Two days ago, I said a big “f-ck it” and cut off SEVERAL inches of my hair. I have always wanted to try a short (as in too short to put up) hairstyle. Finally, I just did it. First I cut it into a chin length bob. Then, I decided I wanted some tapering, to make it seem a little funkier. Before I knew it, I had pieces of hair that were barely three inches long.
I had to chug a beer.
It helps that my mom is also my hair stylist. I started to breathe like I was in a Lamaze class. My mother paused and said, “Do you want a beer?”
Um, have I told you lately that I love you?
She handed me the beer and then basically told me to grow some balls because hair grows back.

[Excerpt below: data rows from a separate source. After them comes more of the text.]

Lemma id_here_spec marker s id :
  id_here marker s = Some id ->
  exists rest,
    s = marker ++ id ++ rest /\ id <> [] /\
    Forall (fun c => is_hex c = true) id /\
    match rest with [] => True | c :: _ => is_hex c = false end.
Proof.
  unfold id_here.
  destruct (strip_prefix marker s) as [r|] eqn:E1; [|discriminate].
  apply strip_prefix_spec in E1 as ->.
  destruct (hex_run r) as [[i r']|] eqn:E2; [|discriminate].
  apply hex_run_spec in E2 as (-> & H). intros [= <-]. exists r'. tauto.
Qed.

(** X17.  What [parse_url] returns is in the locator: the server is the
    scheme and the whole host with which the locator starts, the host
    ending where the locator ends or at its first slash; the identifiers
    are runs of lower-case hexadecimal digits, not empty, that follow
    [/projects/] and [/models/], or [/streams/], in the locator. *)
Theorem parse_url_sound url server project_id model_id :
  parse_url url = inr (server, project_id, model_id) ->
  (exists scheme host rest,
     (scheme = lit "http" \/ scheme = lit "https") /\
     server = scheme ++ lit "://" ++ host /\
     host <> [] /\ Forall (fun c => is_slash c = false) host /\
     rstrip_slash url = server ++ rest /\
     match rest with [] => True | c :: _ => is_slash c = true end) /\
  model_id <> [] /\ Forall (fun c => is_hex c = true) model_id /\
  match project_id with
  | Some p =>
      p <> [] /\ Forall (fun c => is_hex c = true) p /\
      exists before rest,
        rstrip_slash url =
        before ++ lit "/projects/" ++ p ++ lit "/models/" ++ model_id ++ rest
  | None =>
      exists before rest,
        rstrip_slash url = before ++ lit "/streams/" ++ model_id ++ rest
  end.
Proof.
  unfold parse_url. cbv zeta.
  destruct (match_server (rstrip_slash url)) as [srv|] eqn:Es; [|discriminate].
  apply match_server_spec in Es as (scheme & host & rest & Hs & Hu & -> & Hh).
  assert (Hserver : exists scheme0 host0 rest0,
             (scheme0 = lit "http" \/ scheme0 = lit "https") /\
             scheme ++ lit "://" ++ host = scheme0 ++ lit "://" ++ host0 /\
             host0 <> [] /\ Forall (fun c => is_slash c = false) host0 /\
             rstrip_slash url = (scheme ++ lit "://" ++ host) ++ rest0 /\
             match rest0 with [] => True | c :: _ => is_slash c = true end).
  { exists scheme, host, rest. rewrite Hu, <- !app_assoc. tauto. }
  destruct (re_search project_model_here (rstrip_slash url)) as [[p m]|] eqn:Ep.
  - intros [= <- <- <-].
    apply re_search_sound in Ep as (before & found & Hf & Ep).
    apply project_model_here_spec in Ep as (r & -> & Hp).
    split; [exact Hserver|]. split; [tauto|]. split; [tauto|].
    split; [tauto|]. split; [tauto|]. exists before, r. exact Hf.
  - destruct (re_search (id_here (lit "/streams/")) (rstrip_slash url))
      as [id|] eqn:Ei; [|discriminate].
    intros [= <- <- <-].
    apply re_search_sound in Ei as (before & found & Hf & Ei).
    apply id_here_spec in Ei as (r & -> & Hi).
    split; [exact Hserver|]. split; [tauto|]. split; [tauto|].
    exists before, r. exact Hf.
Qed.

Lemma parse_url_projects_witness :
  parse_url (lit "https" ++ lit "://" ++ lit "app.speckle.systems" ++
             lit "/projects/" ++ lit "080aa54b8c" ++
             lit "/models/" ++ lit "672e2108a2") =
  inr (lit "https" ++ lit "://" ++ lit "app.speckle.systems",
       Some (lit "080aa54b8c"), lit "672e2108a2").
Proof.
  apply (parse_url_projects (lit "https") (lit "app.speckle.systems")
           (lit "080aa54b8c") (lit "672e2108a2"));
    [right; reflexivity|discriminate|repeat constructor
    |discriminate|repeat constructor|discriminate|repeat constructor].
Defined.

Lemma parse_url_streams_witness :
  parse_url (lit "http" ++ lit "://" ++ lit "projects" ++
             lit "/streams/" ++ lit "3073b96e86") =
  inr (lit "http" ++ lit "://" ++ lit "projects", None, lit "3073b96e86").
Proof.
  apply (parse_url_streams (lit "http") (lit "projects") (lit "3073b96e86"));
    [left; reflexivity|discriminate|repeat constructor
    |discriminate|repeat constructor].
Defined.

Lemma parse_url_without_scheme_witness :
  parse_url (lit "app.speckle.systems/projects/080aa54b8c/models/672e2108a2") =
  inl AttributeError.
Proof.
  apply (parse_url_without_scheme
           (lit "app.speckle.systems/projects/080aa54b8c/models/672e2108a2"));
    reflexivity.
Defined.

Lemma parse_url_sound_witness :
  (exists scheme host rest,
     (scheme = lit "http" \/ scheme = lit "https") /\
     lit "https://speckle.xyz" = scheme ++ lit "://" ++ host /\
     host <> [] /\ Forall (fun c => is_slash c = false) host /\
     rstrip_slash (lit "https://speckle.xyz/streams/0d3cb7cb52/commits/ab//") =
     lit "https://speckle.xyz" ++ rest /\
     match rest with [] => True | c :: _ => is_slash c = true end) /\
  lit "0d3cb7cb52" <> [] /\ Forall (fun c => is_hex c = true) (lit "0d3cb7cb52") /\
  exists before rest,
    rstrip_slash (lit "https://speckle.xyz/streams/0d3cb7cb52/commits/ab//") =
    before ++ lit "/streams/" ++ lit "0d3cb7cb52" ++ rest.
Proof.
  apply (parse_url_sound
           (lit "https://speckle.xyz/streams/0d3cb7cb52/commits/ab//")
           (lit "https://speckle.xyz") None (lit "0d3cb7cb52")).
  vm_compute. reflexivity.
Defined.
Lemma strip_ends s : head_ok (strip s) /\ head_ok (rev (strip s)).
Proof.
  split.
  - destruct (strip_decomp (lstrip s)) as (u & v & H).
    pose proof (lstrip_head s) as Hh.
    assert (E : strip (lstrip s) = strip s).
    { unfold strip. rewrite (lstrip_fix (lstrip s)); [reflexivity|exact Hh]. }
    rewrite E in H. clear E.
    unfold strip, rstrip in *.
    destruct (lstrip_suffix (rev (lstrip s))) as [w Hw].
    apply (f_equal (@rev ascii)) in Hw.
    rewrite rev_involutive, rev_app_distr in Hw.
    destruct (rev (lstrip (rev (lstrip s)))) as [|c y]; [exact I|].
    rewrite Hw in Hh. exact Hh.
  - unfold strip, rstrip. rewrite rev_involutive. apply lstrip_head.
Qed.

Lemma strip_fix s : head_ok s -> head_ok (rev s) -> strip s = s.
Proof.
  intros H1 H2. unfold strip, rstrip.
  rewrite (lstrip_fix s H1), (lstrip_fix (rev s) H2).
  apply rev_involutive.
Qed.

Lemma strip_idem s : strip (strip s) = strip s.
Proof. apply strip_fix; apply strip_ends. Qed.

Lemma strip_incl s c : In c (strip s) -> In c s.
Proof.
  intros H. destruct (strip_decomp s) as (u & v & E). rewrite E.
  apply in_or_app. right. apply in_or_app. left. exact H.
Qed.

Lemma split_acc_no_sep sep s :
  forall cur p, ~ In sep cur -> In p (split_acc sep cur s) -> ~ In sep p.
Proof.
  induction s as [|c s IH]; intros cur p Hc H; simpl in H.
  - destruct H as [<-|[]]. rewrite <- in_rev. exact Hc.
  - destruct (Ascii.eqb c sep) eqn:E.
    + destruct H as [<-|H].
      * rewrite <- in_rev. exact Hc.
      * apply (IH [] p); [intros []|exact H].
    + apply (IH (c :: cur) p); [|exact H].
      intros [->|Hin]; [|auto].
      rewrite Ascii.eqb_refl in E. discriminate.
Qed.

Lemma normalize_lines text l : In l (normalize text) -> is_line l.
Proof.
  unfold normalize. intros H. apply in_map_iff in H.
  destruct H as (x & <- & H). apply filter_In in H. destruct H as [Hx Hn].
  repeat split.
  - destruct (strip x); [discriminate|discriminate].
  - apply strip_idem.
  - intros Hin. apply strip_incl in Hin. revert Hin.
    apply (split_acc_no_sep LF (strip text) [] x); [intros []|exact Hx].
Qed.

Lemma split_acc_piece sep x :
  ~ In sep x ->
  forall cur rest,
    split_acc sep cur (x ++ rest) = split_acc sep (rev x ++ cur) rest.
Proof.
  induction x as [|c x IH]; intros Hx cur rest; simpl; [reflexivity|].
  destruct (Ascii.eqb c sep) eqn:E.
  - apply Ascii.eqb_eq in E. subst c. exfalso. apply Hx. left. reflexivity.
  - rewrite IH by (intros Hin; apply Hx; right; exact Hin).
    rewrite <- app_assoc. reflexivity.
Qed.

Lemma split_join sep ls :
  ls <> [] -> Forall (fun l => ~ In sep l) ls ->
  split sep (join sep ls) = ls.
Proof.
  unfold split. induction ls as [|x ls IH]; intros Hne H; [congruence|].
  inversion H as [|? ? Hx Hls]; subst.
  destruct ls as [|y ls].
  - simpl. rewrite <- (app_nil_r x) at 1.
    rewrite split_acc_piece by exact Hx. simpl.
    rewrite app_nil_r, rev_involutive. reflexivity.
  - change (join sep (x :: y :: ls)) with (x ++ sep :: join sep (y :: ls)).
    rewrite split_acc_piece by exact Hx. simpl split_acc.
    rewrite Ascii.eqb_refl, app_nil_r, rev_involutive.
    f_equal. apply IH; [discriminate|exact Hls].
Qed.

Lemma join_head sep x ls : x <> [] -> head_ok x -> head_ok (join sep (x :: ls)).
Proof.
  intros Hne H. destruct x as [|c x]; [congruence|].
  destruct ls; exact H.
Qed.
Lemma bound_case_ok (t : Z) (f : A → Bound A) a :
  0 ≤ t < 256 → wfA a → 1 + encoded_len P a < MAX_BUF →
  (∀ rest', (let! x := decode P in dret (f x)) rest' =
     match UInt (n := 1) t with
     | UInt 1 => (let! v := decode P in dret (Excluded v)) rest'
     | UInt 2 => (let! v := decode P in dret (Included v)) rest'
     | UInt 0 => dret Unbounded rest'
     | _ => dthrow UnknownTag rest'
     end) →
  ∃ bs, (encode u8_pack (UInt t) ;;; encode P a) = (bs, Ok ()) ∧
    zlen bs = 1 + encoded_len P a ∧
    ∀ rest, zlen (bs ++ rest) < MAX_BUF →
      decode (Bound_pack P) (bs ++ rest) = (Ok (f a), rest).
Proof.
  intros Ht Ha Hlt Hdisp. pack_elem P a. exists (Zb t :: bs). rewrite He.
  split; [done|split; [rewrite zlen_cons; lia|]]. intros rest Hs.
  cbn [decode Bound_pack simple_pack app] in *. rewrite zlen_cons in Hs.
  rewrite (dbind_ok _ _ _ _ _ (decode_tag t _ Ht)). cbn [uval].
  transitivity ((let! x := decode P in dret (f x)) (bs ++ rest)).
  - rewrite Hdisp. destruct t as [|[[]|[]|]|]; done.
  - by rewrite (dbind_encodes P a) by (done || lia).
Qed.

#[export] Instance Bound_ok : PackOk (Bound_pack P) bound_wf.
Proof.
  split.
  - intros [|a|a] H; cbn in *; try pose proof (encoded_len_nonneg (P := P) a H); lia.
  - intros [|a|a] H Hlt; cbn [encoded_len Bound_pack simple_pack bound_wf] in *.
    + exists [Zb 0]. split; [done|split; [done|]]. intros rest _.
      cbn [decode Bound_pack simple_pack app].
      by rewrite (dbind_ok _ _ _ _ _ (decode_tag 0 _ ltac:(lia))).
    + by apply (bound_case_ok 1 Excluded).
    + by apply (bound_case_ok 2 Included).
Qed.

#[export] Instance tuple2_ok :
  PackOk (tuple2_pack P Q) (fun x => wfA x.1 ∧ wfB x.2).
Proof.
  split; intros [x y] [Hx Hy]; cbn in *;
    pose proof (encoded_len_nonneg (P := P) x Hx);
    pose proof (encoded_len_nonneg (P := Q) y Hy); [lia|]. intros Hlt.
  pack_elem P x. pack_elem Q y. exists (bs ++ bs0). rewrite He, He0.
  split; [done|split; [autorewrite with nbytes; lia|]]. intros rest Hs. pack_run.
Qed.

#[export] Instance entry_ok :
  PackOk (entry_pack P Q) (fun x => wfA x.1 ∧ wfB x.2).
Proof. split; intros; by apply tuple2_ok. Qed.

#[export] Instance tuple3_ok :
  PackOk (tuple3_pack P Q R) (fun '(x, y, z) => wfA x ∧ wfB y ∧ wfC z).
Proof.
  split; intros [[x y] z] (Hx & Hy & Hz); cbn in *;
    pose proof (encoded_len_nonneg (P := P) x Hx);
    pose proof (encoded_len_nonneg (P := Q) y Hy);
    pose proof (encoded_len_nonneg (P := R) z Hz); [lia|]. intros Hlt.
  pack_elem P x. pack_elem Q y. pack_elem R z. exists (bs ++ bs0 ++ bs1).
  rewrite He, He0, He1.
  split; [done|split; [autorewrite with nbytes; lia|]]. intros rest Hs. pack_run.
Qed.

#[export] Instance tuple4_ok :
  PackOk (tuple4_pack P Q R S)
    (fun '(x, y, z, w) => wfA x ∧ wfB y ∧ wfC z ∧ wfD w).
Proof.
  split; intros [[[x y] z] w] (Hx & Hy & Hz & Hw); cbn in *;
    pose proof (encoded_len_nonneg (P := P) x Hx);
    pose proof (encoded_len_nonneg (P := Q) y Hy);
    pose proof (encoded_len_nonneg (P := R) z Hz);
    pose proof (encoded_len_nonneg (P := S) w Hw); [lia|]. intros Hlt.
  pack_elem P x. pack_elem Q y. pack_elem R z. pack_elem S w.
  exists (bs ++ bs0 ++ bs1 ++ bs2). rewrite He, He0, He1, He2.
  split; [done|split; [autorewrite with nbytes; lia|]]. intros rest Hs. pack_run.
Qed.
End StructuralLaws.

Thanks tips. BUT, she was right. It does grow back. My poor mother though, she finished and was in L.O.V.E. So was my dad (my father is one of the few men out there who loves a woman with short hair). Anyway, I say my poor mother, because I ran my fingers through my hair and without missing a beat, the waterworks began. It took more tears, a couple gravol and a good night’s sleep, to finally embrace the new do. I was in the shower the next day and suddenly felt liberated with my lack of locks. Once out of the shower, I dried my hair (at a new rate that gave me unspeakable joy), put on some makeup and fell in love. My features seemed to pop and the style felt fresh. I have always heard that cutting ones hair can symbolize shedding the past, and that is exactly how I am looking at it. 2013, at least the latter part of it, has been pretty brutal. I lost my job, I have struggled for money, I carry a void that is filled with people I miss due to various circumstances, and I lost my grandmother. I have high hopes for 2014, and it seems appropriate to start it with some kick-ass hair.